Point is, you could splice him up with the steadiest hands this side of the river and it still wouldn’t do me no good. The real world’s too much. Too much light, too much noise, too much everything. Ain’t that why we plugged in, anyway? Somethin’ about takin’ the brain off the burner?
They say they’re workin’ on a fix. They say it’ll be ‘safe.’ Know what that means? Means they weren’t there. Means they never closed their eyes and heard them claws clatterin’ across the cobblestone; they never smelled that carcass breeze and they never felt its breath—cold, like ice—against their skin. If they’d seen it, if they’d stared into that black, bottomless mouth even for one second, they’d know that pluggin’ back in would be like survivin’ a crash landing and hoppin’ on the next plane home.
Safe.
Right.
Suits like throwin’ that word around like the damage ain’t already been done, like it matters one iota whether I’m plugged or not. They don’t see that it’s livin’ between my ears.
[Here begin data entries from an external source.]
(** [l[0:stop]]: a negative [stop] counts from the end of the list. *)
Definition slice_to {A : Type} (l : list A) (stop : Z) : list A :=
  if stop <? 0 then take (Z.to_nat (len l + stop)) l
  else take (Z.to_nat stop) l.

(** [l[i]] with Python's negative indices. *)
Definition getitem {A : Type} (l : list A) (i : Z) : result A :=
  let j := if i <? 0 then len l + i else i in
  if j <? 0 then Raise IndexError
  else match l !! Z.to_nat j with
       | Some x => Ok x
       | None => Raise IndexError
       end.

(** [str.isspace] on the code points below 256. *)
Definition is_space (c : ascii) : bool :=
  let n := nat_of_ascii c in
  ((9 <=? n) && (n <=? 13) || (28 <=? n) && (n <=? 32)
   || (n =? 133) || (n =? 160))%nat.

(** [s.split(" ")]: cuts at every single space, keeps empty fields. *)
Fixpoint split_space (s : string) : list string :=
  match s with
  | EmptyString => [EmptyString]
  | String c s' =>
      if Ascii.eqb c " "%char then EmptyString :: split_space s'
      else match split_space s' with
           | w :: ws => String c w :: ws
           | [] => [String c EmptyString]
           end
  end.

(** [s.split()]: cuts at runs of whitespace, no empty fields. *)
Fixpoint split (s : string) : list string :=
  match s with
  | EmptyString => []
  | String c s' =>
      if is_space c then split s'
      else match s' with
           | EmptyString => [String c EmptyString]
           | String c' _ =>
               if is_space c' then String c EmptyString :: split s'
               else match split s' with
                    | w :: ws => String c w :: ws
                    | [] => [String c EmptyString]
                    end
           end
  end.

Fixpoint lstrip (s : string) : string :=
  match s with
  | EmptyString => EmptyString
  | String c s' => if is_space c then lstrip s' else s
  end.
(** * Match-3 board engine: a shallow embedding of match.js, grid.js, the
      counters and positions of memories.js and the game logic of game.js,
      with the properties of the engine proved over it.

    Conventions of the embedding.
    - A board is the JS array of arrays [Grid.data]: a list of rows, each a
      list of cells.  A cell is [Some tile] or [None]; [None] stands for the
      falsy values [null] and [undefined] (an empty cell, a hole of the array
      or a read outside it), so [cell === null] and [!cell] coincide: the
      engine stores tiles and [null] only.  In the same way [None] is the
      [type] of no tile.
    - Row and column indices are JS numbers holding integers: [Z].
    - A JS [Set] of keys [`${row},${col}`] is the list of the positions in
      insertion order, without duplicates: the key of a position with integer
      coordinates determines the position.
    - [Math.random()] is an oracle: the n-th call returns the n-th value of a
      given sequence of rationals of [0, 1).
    - [await] only paces the animations (and the dialogue of a revealed
      memory): the engine runs one call at a time, and the calls of
      [Animations] and [AudioManager] and the updates of the DOM, which do
      not touch the state of the engine, are left out. *)

From Stdlib Require Import String ZArith List Bool Lia Permutation Sorted.
Import ListNotations.
Open Scope list_scope.
Open Scope Z_scope.

(** ** Data model *)

(** [tile.special]: 'striped-h', 'striped-v', 'wrapped' (or null). *)
Inductive Special : Type := striped_h | striped_v | wrapped.

(** The value of a [type] property: a string, or null/undefined ([None]). *)
Definition TileType : Type := option string.

(** [{ type, special, isMemory, memoryId }] *)
Record Tile : Type := mkTile {
  type : TileType;
  special : option Special;
  isMemory : bool;
  memoryId : option Z
}.

Definition Cell : Type := option Tile.
Definition Board : Type := list (list Cell).

(** [{ row, col }]; the [animation] tag that some positions carry has no
    effect on the engine and is left out. *)
Record Pos : Type := mkPos { row : Z; col : Z }.

Definition posEqb (p q : Pos) : bool := (row p =? row q) && (col p =? col q).

(** An entry of [specialCandies]: [{ row, col, type, candyType }]. *)
Record SpecialRequest : Type := mkRequest {
  reqRow : Z;
  reqCol : Z;
  reqType : Special;
  candyType : TileType
}.

Definition reqPos (s : SpecialRequest) : Pos := mkPos (reqRow s) (reqCol s).

(** ** JS arrays *)

(** [a[i]] *)
Definition nthZ {A : Type} (l : list A) (i : Z) : option A :=
  if i <? 0 then None else nth_error l (Z.to_nat i).

(** [for (let i = lo; i < hi; i++)]: the values of [i], in order. *)
Definition zrange (lo hi : Z) : list Z :=
  map (fun k => lo + Z.of_nat k) (seq 0 (Z.to_nat (hi - lo))).

(** [for (let i = hi; i >= lo; i--)]: the values of [i], in order. *)
Definition zrangeDown (hi lo : Z) : list Z := rev (zrange lo (hi + 1)).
Every time I shelter my eyes against the neon glare, I hear the door creak. Take too long scrubbin’ the soap off my face and it slithers in next to me. Even on the train, stuffed inside a box with a thousand other people, you’d think I could let them lids fall. It ain’t real, I tell myself. Just a bunch of ones and zeros trapped in the cloud. Ain’t no way it’s sittin’ at the next stop, twiddlin’ its gangly black claws, waitin’ for me to pull in. You know, logic.
But the docs say logic don’t cut it. They say that once I block out all that light, somethin’ up here just… snaps. An ‘intrusive thought,’ they called it, gobblin’ up logic like a three-dollar meal.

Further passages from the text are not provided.